• **Required work**: A line below contains "EmptyString => true", and a later one contains "String c rest =>". Repeat both, with every line between them, exactly.

Collected data entries
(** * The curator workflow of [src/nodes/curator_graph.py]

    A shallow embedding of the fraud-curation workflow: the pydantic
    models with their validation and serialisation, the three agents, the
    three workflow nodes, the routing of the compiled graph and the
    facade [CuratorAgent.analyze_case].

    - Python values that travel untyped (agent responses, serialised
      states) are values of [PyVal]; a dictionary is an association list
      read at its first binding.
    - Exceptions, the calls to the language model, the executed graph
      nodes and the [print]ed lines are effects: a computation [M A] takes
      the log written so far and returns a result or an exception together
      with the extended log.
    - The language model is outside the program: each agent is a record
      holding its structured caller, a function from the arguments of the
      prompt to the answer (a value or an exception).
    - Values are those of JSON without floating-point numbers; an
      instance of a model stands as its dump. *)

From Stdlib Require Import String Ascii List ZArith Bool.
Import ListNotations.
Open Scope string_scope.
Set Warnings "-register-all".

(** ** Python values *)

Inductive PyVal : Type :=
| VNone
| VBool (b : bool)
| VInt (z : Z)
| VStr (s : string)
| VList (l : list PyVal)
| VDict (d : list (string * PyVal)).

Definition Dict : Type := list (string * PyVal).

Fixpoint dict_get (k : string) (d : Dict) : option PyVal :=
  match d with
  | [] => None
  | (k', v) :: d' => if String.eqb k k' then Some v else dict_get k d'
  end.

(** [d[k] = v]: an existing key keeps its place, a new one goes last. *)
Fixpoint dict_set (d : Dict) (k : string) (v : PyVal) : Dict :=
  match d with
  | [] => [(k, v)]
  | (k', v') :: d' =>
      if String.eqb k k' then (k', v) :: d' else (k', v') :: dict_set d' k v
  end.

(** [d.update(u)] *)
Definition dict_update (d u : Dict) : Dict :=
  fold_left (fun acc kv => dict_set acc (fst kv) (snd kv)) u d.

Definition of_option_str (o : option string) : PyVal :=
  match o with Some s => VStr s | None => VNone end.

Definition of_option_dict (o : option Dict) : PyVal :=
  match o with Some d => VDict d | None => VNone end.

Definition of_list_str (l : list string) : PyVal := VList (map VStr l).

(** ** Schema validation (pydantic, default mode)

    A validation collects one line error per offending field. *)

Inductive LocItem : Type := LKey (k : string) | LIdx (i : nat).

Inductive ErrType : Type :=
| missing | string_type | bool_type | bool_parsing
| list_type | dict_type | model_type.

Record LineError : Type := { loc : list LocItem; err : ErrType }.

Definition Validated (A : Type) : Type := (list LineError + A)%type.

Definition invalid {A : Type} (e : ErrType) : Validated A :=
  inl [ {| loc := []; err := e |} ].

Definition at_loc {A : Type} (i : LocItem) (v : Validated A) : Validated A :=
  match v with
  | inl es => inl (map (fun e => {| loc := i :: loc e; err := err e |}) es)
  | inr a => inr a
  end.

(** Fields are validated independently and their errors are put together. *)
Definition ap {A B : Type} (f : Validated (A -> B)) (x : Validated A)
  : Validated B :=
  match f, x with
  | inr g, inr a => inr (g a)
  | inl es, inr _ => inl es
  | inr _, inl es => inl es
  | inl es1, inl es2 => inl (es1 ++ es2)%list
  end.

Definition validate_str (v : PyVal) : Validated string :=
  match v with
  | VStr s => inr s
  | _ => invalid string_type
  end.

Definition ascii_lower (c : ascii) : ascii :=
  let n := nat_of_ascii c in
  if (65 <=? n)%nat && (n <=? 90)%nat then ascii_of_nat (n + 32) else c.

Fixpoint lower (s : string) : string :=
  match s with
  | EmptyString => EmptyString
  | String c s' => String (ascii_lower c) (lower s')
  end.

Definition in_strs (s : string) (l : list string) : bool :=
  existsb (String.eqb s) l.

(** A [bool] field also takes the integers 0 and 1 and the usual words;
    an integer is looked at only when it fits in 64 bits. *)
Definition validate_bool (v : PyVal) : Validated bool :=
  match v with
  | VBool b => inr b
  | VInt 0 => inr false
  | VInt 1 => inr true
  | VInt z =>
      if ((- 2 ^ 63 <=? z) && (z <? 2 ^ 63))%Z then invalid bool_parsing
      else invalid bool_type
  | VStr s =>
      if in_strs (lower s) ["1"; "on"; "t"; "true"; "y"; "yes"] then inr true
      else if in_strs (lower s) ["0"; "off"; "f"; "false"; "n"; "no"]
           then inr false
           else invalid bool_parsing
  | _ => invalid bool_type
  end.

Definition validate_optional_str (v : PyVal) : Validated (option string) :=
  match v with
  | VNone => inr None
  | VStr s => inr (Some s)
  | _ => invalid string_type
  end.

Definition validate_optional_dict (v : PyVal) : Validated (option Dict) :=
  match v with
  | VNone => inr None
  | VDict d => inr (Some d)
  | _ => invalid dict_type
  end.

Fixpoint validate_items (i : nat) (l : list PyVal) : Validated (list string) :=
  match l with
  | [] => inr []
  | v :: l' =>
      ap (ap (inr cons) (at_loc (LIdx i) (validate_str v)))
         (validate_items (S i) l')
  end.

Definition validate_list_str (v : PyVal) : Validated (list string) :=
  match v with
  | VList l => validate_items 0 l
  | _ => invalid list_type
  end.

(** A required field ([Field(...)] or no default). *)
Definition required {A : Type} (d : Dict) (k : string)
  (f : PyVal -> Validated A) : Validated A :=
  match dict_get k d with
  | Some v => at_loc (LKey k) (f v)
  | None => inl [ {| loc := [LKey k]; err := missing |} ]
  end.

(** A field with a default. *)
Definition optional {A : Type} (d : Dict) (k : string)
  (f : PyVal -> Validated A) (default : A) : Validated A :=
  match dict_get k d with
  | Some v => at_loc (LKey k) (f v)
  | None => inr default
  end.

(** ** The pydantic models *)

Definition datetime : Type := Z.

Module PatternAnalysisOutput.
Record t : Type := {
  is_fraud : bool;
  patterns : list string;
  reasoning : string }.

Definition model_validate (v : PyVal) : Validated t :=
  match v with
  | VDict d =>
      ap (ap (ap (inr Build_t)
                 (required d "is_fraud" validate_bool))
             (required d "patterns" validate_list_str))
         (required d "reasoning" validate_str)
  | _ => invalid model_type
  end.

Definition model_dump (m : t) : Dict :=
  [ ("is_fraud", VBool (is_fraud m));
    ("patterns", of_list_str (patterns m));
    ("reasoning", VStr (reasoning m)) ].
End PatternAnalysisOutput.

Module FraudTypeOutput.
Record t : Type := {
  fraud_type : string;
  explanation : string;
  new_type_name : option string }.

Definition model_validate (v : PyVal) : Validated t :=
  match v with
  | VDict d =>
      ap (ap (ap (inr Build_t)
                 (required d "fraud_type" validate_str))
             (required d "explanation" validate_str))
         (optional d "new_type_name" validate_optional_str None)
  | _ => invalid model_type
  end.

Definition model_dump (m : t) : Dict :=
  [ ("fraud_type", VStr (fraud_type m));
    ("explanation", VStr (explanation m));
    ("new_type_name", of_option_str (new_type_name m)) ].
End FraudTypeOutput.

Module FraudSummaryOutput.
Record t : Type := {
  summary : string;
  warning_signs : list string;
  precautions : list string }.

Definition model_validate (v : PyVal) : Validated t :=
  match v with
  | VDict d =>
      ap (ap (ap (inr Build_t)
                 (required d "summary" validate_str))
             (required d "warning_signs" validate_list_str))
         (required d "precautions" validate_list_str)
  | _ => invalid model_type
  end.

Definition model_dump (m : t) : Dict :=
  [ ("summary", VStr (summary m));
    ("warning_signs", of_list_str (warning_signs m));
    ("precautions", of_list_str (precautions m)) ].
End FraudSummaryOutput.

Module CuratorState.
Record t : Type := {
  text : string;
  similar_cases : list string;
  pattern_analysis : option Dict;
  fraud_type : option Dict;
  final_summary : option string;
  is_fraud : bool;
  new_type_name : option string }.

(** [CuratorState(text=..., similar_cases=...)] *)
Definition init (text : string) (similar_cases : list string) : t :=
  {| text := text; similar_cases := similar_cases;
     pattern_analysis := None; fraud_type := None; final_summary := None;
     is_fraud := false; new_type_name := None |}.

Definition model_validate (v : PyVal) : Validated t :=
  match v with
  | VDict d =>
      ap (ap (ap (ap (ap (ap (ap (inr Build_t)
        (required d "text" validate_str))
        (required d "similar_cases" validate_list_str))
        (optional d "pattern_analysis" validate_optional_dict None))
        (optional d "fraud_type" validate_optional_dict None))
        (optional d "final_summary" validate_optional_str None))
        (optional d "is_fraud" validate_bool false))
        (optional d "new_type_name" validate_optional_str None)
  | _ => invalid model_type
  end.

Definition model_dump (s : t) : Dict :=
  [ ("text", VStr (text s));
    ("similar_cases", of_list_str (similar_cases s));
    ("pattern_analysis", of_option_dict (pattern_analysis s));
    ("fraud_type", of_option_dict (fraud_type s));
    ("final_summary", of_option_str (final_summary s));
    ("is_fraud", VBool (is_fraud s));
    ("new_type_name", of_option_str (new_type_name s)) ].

* * *

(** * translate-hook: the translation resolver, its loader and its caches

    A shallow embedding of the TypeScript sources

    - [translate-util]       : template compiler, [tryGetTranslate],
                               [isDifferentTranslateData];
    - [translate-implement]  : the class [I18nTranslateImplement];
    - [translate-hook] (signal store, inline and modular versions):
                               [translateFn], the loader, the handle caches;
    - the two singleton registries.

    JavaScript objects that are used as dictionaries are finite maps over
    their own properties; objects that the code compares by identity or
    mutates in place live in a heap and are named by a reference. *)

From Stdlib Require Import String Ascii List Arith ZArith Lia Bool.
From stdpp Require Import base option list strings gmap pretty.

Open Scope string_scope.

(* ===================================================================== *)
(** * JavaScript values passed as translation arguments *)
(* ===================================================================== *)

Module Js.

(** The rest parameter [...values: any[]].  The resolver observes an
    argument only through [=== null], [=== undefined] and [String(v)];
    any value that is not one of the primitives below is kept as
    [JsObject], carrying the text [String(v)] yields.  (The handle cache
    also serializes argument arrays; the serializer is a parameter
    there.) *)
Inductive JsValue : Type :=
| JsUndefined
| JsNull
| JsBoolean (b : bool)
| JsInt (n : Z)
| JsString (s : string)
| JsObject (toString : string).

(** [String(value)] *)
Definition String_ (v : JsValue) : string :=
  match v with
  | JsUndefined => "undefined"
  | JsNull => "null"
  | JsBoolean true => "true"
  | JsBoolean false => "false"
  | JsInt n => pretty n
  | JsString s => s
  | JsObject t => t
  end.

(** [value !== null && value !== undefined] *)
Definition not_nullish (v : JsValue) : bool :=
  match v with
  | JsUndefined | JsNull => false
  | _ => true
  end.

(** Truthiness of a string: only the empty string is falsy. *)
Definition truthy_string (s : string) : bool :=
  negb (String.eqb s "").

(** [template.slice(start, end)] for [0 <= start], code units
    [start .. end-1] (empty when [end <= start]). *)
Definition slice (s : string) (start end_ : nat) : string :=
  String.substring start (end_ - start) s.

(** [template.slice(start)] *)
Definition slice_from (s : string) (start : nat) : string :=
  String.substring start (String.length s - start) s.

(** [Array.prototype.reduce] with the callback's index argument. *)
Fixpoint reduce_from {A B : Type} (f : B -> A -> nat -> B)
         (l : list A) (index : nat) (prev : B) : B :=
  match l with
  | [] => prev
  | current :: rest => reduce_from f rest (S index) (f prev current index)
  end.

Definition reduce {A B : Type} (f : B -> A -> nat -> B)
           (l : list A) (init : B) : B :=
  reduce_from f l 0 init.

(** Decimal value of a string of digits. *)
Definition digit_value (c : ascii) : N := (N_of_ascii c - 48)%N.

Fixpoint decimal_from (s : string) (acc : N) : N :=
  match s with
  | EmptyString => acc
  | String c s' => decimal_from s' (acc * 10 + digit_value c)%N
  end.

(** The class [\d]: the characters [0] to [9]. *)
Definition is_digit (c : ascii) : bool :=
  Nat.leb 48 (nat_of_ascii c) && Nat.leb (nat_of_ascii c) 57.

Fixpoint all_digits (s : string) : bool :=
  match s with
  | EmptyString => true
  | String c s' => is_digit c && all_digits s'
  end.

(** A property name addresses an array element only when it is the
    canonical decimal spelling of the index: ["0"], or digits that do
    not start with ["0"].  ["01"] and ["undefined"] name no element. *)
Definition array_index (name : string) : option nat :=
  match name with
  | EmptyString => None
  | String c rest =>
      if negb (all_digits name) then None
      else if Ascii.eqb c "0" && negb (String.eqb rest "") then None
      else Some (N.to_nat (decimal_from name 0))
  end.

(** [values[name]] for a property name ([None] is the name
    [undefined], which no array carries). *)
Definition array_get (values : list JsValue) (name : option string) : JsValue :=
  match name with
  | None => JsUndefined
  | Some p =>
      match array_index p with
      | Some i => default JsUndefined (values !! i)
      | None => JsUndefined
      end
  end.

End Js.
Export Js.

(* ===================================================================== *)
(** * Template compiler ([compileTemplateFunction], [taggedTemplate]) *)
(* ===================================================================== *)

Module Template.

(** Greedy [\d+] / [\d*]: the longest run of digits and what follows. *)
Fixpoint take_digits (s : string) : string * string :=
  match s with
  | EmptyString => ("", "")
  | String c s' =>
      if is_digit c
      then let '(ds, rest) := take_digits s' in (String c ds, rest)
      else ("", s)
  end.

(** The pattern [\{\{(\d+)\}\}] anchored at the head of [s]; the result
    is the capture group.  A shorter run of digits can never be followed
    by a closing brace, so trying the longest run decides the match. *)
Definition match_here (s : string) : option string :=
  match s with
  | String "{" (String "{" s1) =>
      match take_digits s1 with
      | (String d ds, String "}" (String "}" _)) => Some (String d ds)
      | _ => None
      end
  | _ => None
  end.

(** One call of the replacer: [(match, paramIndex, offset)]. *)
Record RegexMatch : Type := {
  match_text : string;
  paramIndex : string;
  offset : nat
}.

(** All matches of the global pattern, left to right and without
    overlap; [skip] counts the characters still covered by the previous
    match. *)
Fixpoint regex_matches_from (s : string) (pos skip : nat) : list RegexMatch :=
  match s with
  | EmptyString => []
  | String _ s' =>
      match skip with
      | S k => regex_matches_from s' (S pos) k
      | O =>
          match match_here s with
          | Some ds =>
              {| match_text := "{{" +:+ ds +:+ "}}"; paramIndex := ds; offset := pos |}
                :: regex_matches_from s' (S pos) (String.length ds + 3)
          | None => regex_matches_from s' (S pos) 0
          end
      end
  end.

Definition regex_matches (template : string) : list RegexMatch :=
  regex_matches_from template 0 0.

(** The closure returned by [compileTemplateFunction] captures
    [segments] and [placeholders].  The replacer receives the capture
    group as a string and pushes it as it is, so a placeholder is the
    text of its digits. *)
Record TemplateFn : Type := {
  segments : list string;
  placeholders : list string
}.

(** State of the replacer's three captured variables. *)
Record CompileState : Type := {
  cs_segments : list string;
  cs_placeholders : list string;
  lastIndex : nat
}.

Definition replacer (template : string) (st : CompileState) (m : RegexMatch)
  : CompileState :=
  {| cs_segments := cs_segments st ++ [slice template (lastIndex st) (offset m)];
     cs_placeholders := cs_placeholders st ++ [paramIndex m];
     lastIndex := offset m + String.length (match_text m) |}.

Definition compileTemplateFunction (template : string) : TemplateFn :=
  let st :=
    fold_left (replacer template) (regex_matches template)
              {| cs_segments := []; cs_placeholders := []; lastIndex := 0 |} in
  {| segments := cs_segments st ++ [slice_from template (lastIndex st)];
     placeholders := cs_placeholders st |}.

• **Reply to the exercise**:
  | EmptyString => true
  | String c s' => is_digit c && all_digits s'
  end.

(** A property name addresses an array element only when it is the
    canonical decimal spelling of the index: ["0"], or digits that do
    not start with ["0"].  ["01"] and ["undefined"] name no element. *)
Definition array_index (name : string) : option nat :=
  match name with
  | EmptyString => None
  | String c rest =>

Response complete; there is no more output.